Porém, com a introdução da atividade apícola potencializou a necessidade de preservação das áreas e consequentemente o plantio de árvores frutíferas.
“Além de melhorar a nossa alimentação no dia a dia, as mudas para produção de frutas, também proporcionam uma maior produtividade das abelhas, uma vez que vai ter maior disponibilidade de néctar nas plantas e esse néctar vai ser levado para as abelhas produzirem mel. Então além do aumento de produção de frutas, temos uma boa produção de mel. Isso vai impactar diretamente na renda das famílias, principalmente agora nesse período chuvoso, que varia entre os meses de dezembro e março no semiárido piauiense”, diz.
Francisco conta que um dos desafios é organizar a comercialização dessa produção. No ano passado eles conseguiram vender o mel no Armazém do Campo em BH e isso aumentou a renda das famílias por ser um espaço de venda de produtos da reforma agrária.
“O que nós estamos construindo é uma cooperativa dos apicultores do assentamento e acreditamos que esse será um instrumento que vai nos ajudar a superar alguns gargalos na comercialização.

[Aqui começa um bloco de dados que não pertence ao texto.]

(** A metadata path without a directory.  Without any fault, the first
    call for a new file that is named without a directory, such as [meta], fails
    with an I/O error, after it has created the file: the parent of such a path
    is the empty path, which cannot be opened to be synced.  The same call
    succeeds when it is repeated, since the file is then there. *)
Lemma bare_path_fails_once path minimum_size dir w : path_parent path = Some [] -> dir !! path = None ->
  w_faults w = [] -> Z.of_nat minimum_size <= I64_MAX ->
  exists dir1 w1, ensure_metadata_file umask path minimum_size (dir, w) = Done (Err (IoError OtherIo), (dir1, w1)) /\
    is_Some (dir1 !! path) /\
    exists dir2 w2, ensure_metadata_file umask path minimum_size (dir1, w1) = Done (Ok tt, (dir2, w2)).
Proof.
  intros Hp Hn Hf Hm. destruct (ensure_reaches path minimum_size dir w Hf Hm) as (dir1 & w1 & Hf1 & (i & Hi & Hk) & ->); [by rewrite Hn|].
  rewrite bool_decide_true, Hp by done. exists dir1, w1. split; [|split; [by eexists|]].
  - unfold on_world, sync_dir, next_fault. by rewrite Hf1.
  - destruct (ensure_succeeds path minimum_size dir1 w1 Hf1 Hm) as (dir2 & w2 & -> & _); [by rewrite Hi|]. by do 2 eexists.
Qed.
End ensured.

(** ** Initialized metadata is what a backend loads *)

Lemma new_from_stripe_source_wf shift n has : 0 <= shift <= MAX_STRIPE_SECTOR_COUNT_SHIFT -> Z.of_nat n <= U32_MAX ->
  metadata_wf (new_from_stripe_source shift n has).
Proof.
  intros Hs Hn. split; try done; cbn [stripe_headers new_from_stripe_source]; [|by rewrite length_map, length_seq].
  apply Forall_map, Forall_forall. intros i _. cbn. by destruct (has i).
Qed.

Section initialized.
Context {R V N T : Type} `{RingLaws R} `{XtsLaws} `{FileNames} `{S3Client V} `{Network N T} `{Stream T}.
Context `{Hashing} `{Codecs} `{Aead}.
Context (crc32 : list Z -> Z) (host : BuildHost V N) (umask : Z) (rounds : nat) (statfs : string -> option Z).
#[local] Set Default Proof Using "Type*".

(** The metadata that belongs to a configuration. *)
Definition initial_metadata (config : Config) (shift : Z) (w : World) (m : UbiMetadata) : Prop :=
  let count := Z.to_nat (div_ceil (file_sectors w (file_of (data_path (cfg_device config)))) (2 ^ shift)) in
  match cfg_stripe_source config with
  | None => m = new_metadata shift count 0
  | Some _ => exists src : BuiltSource R, build R (T := T) crc32 host (S rounds) (mkBuilder config (2 ^ shift) false) w = Done (Ok src) /\
      m = new_from_stripe_source shift count (has_stripe src)
  end.

Lemma initial_metadata_wf config shift w m : 0 <= shift <= MAX_STRIPE_SECTOR_COUNT_SHIFT ->
  div_ceil (file_sectors w (file_of (data_path (cfg_device config)))) (2 ^ shift) <= U32_MAX ->
  initial_metadata config shift w m -> metadata_wf m.
Proof.
  intros Hs Hc. assert (Z.of_nat (Z.to_nat (div_ceil (file_sectors w (file_of (data_path (cfg_device config)))) (2 ^ shift))) <= U32_MAX)
    by (unfold U32_MAX in *; lia).
  unfold initial_metadata. destruct (cfg_stripe_source config).
  - intros (src & _ & ->). by apply new_from_stripe_source_wf.
  - intros ->. by apply new_metadata_wf.
Qed.

(** The image of a configuration that was initialized is there. *)
Lemma initial_image config shift w m s p : 0 <= shift -> initial_metadata config shift w m ->
  cfg_stripe_source config = Some s -> raw_image_path s = Some p -> whole_sectors w (file_of p).
Proof.
  intros Hs Hi Hc Hp. unfold initial_metadata in Hi. rewrite Hc in Hi. destruct Hi as (src & Eb & _).
  destruct (built_source_fits crc32 host (S rounds) (mkBuilder config (2 ^ shift) false) w src) as (_ & _ & _ & Hsrc); [cbn; lia|done|].
  specialize (Hsrc eq_refl). cbn in Hsrc. rewrite Hc in Hsrc. destruct s; try done. injection Hp as <-. destruct src; [|done]. by apply Hsrc.
Qed.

Muitas famílias ainda comercializam para os atravessadores por preços bem abaixo do mercado, então a cooperativa além de dar maior visibilidade ao nosso produto, também proporciona o alcance a mercados mais rentáveis para as famílias assentadas”, afirma o apicultor.
Desde 2016, houve inúmeros retrocessos em políticas públicas de incentivo à agricultura familiar. Bárbara Loureiro diz que uma das contribuições da geração de renda é a possibilidade de permanência no campo.
“Uma das grandes pressões nos territórios é a renda. As famílias que não conseguem produzir, não conseguem terreno, elas acabam também sendo pressionadas pelo agronegócio para vender esses lotes e ir para cidade e viver em condições muito precárias. Então essa é uma forma de dar condições e alternativas concretas de sistemas produtivos que são possíveis e viáveis, você diminui essa pressão do agronegócio”, explica a coordenadora do plano.
Ao longo destes dois anos de Plano Nacional foram plantadas dois milhões de árvores, aliada a produção de alimentos saudáveis. A meta do movimento é plantar 100 milhões de árvores em 10 anos. A ideia é mapear neste ano as iniciativas por regiões e saber quantos hectares são dedicados a essa prática.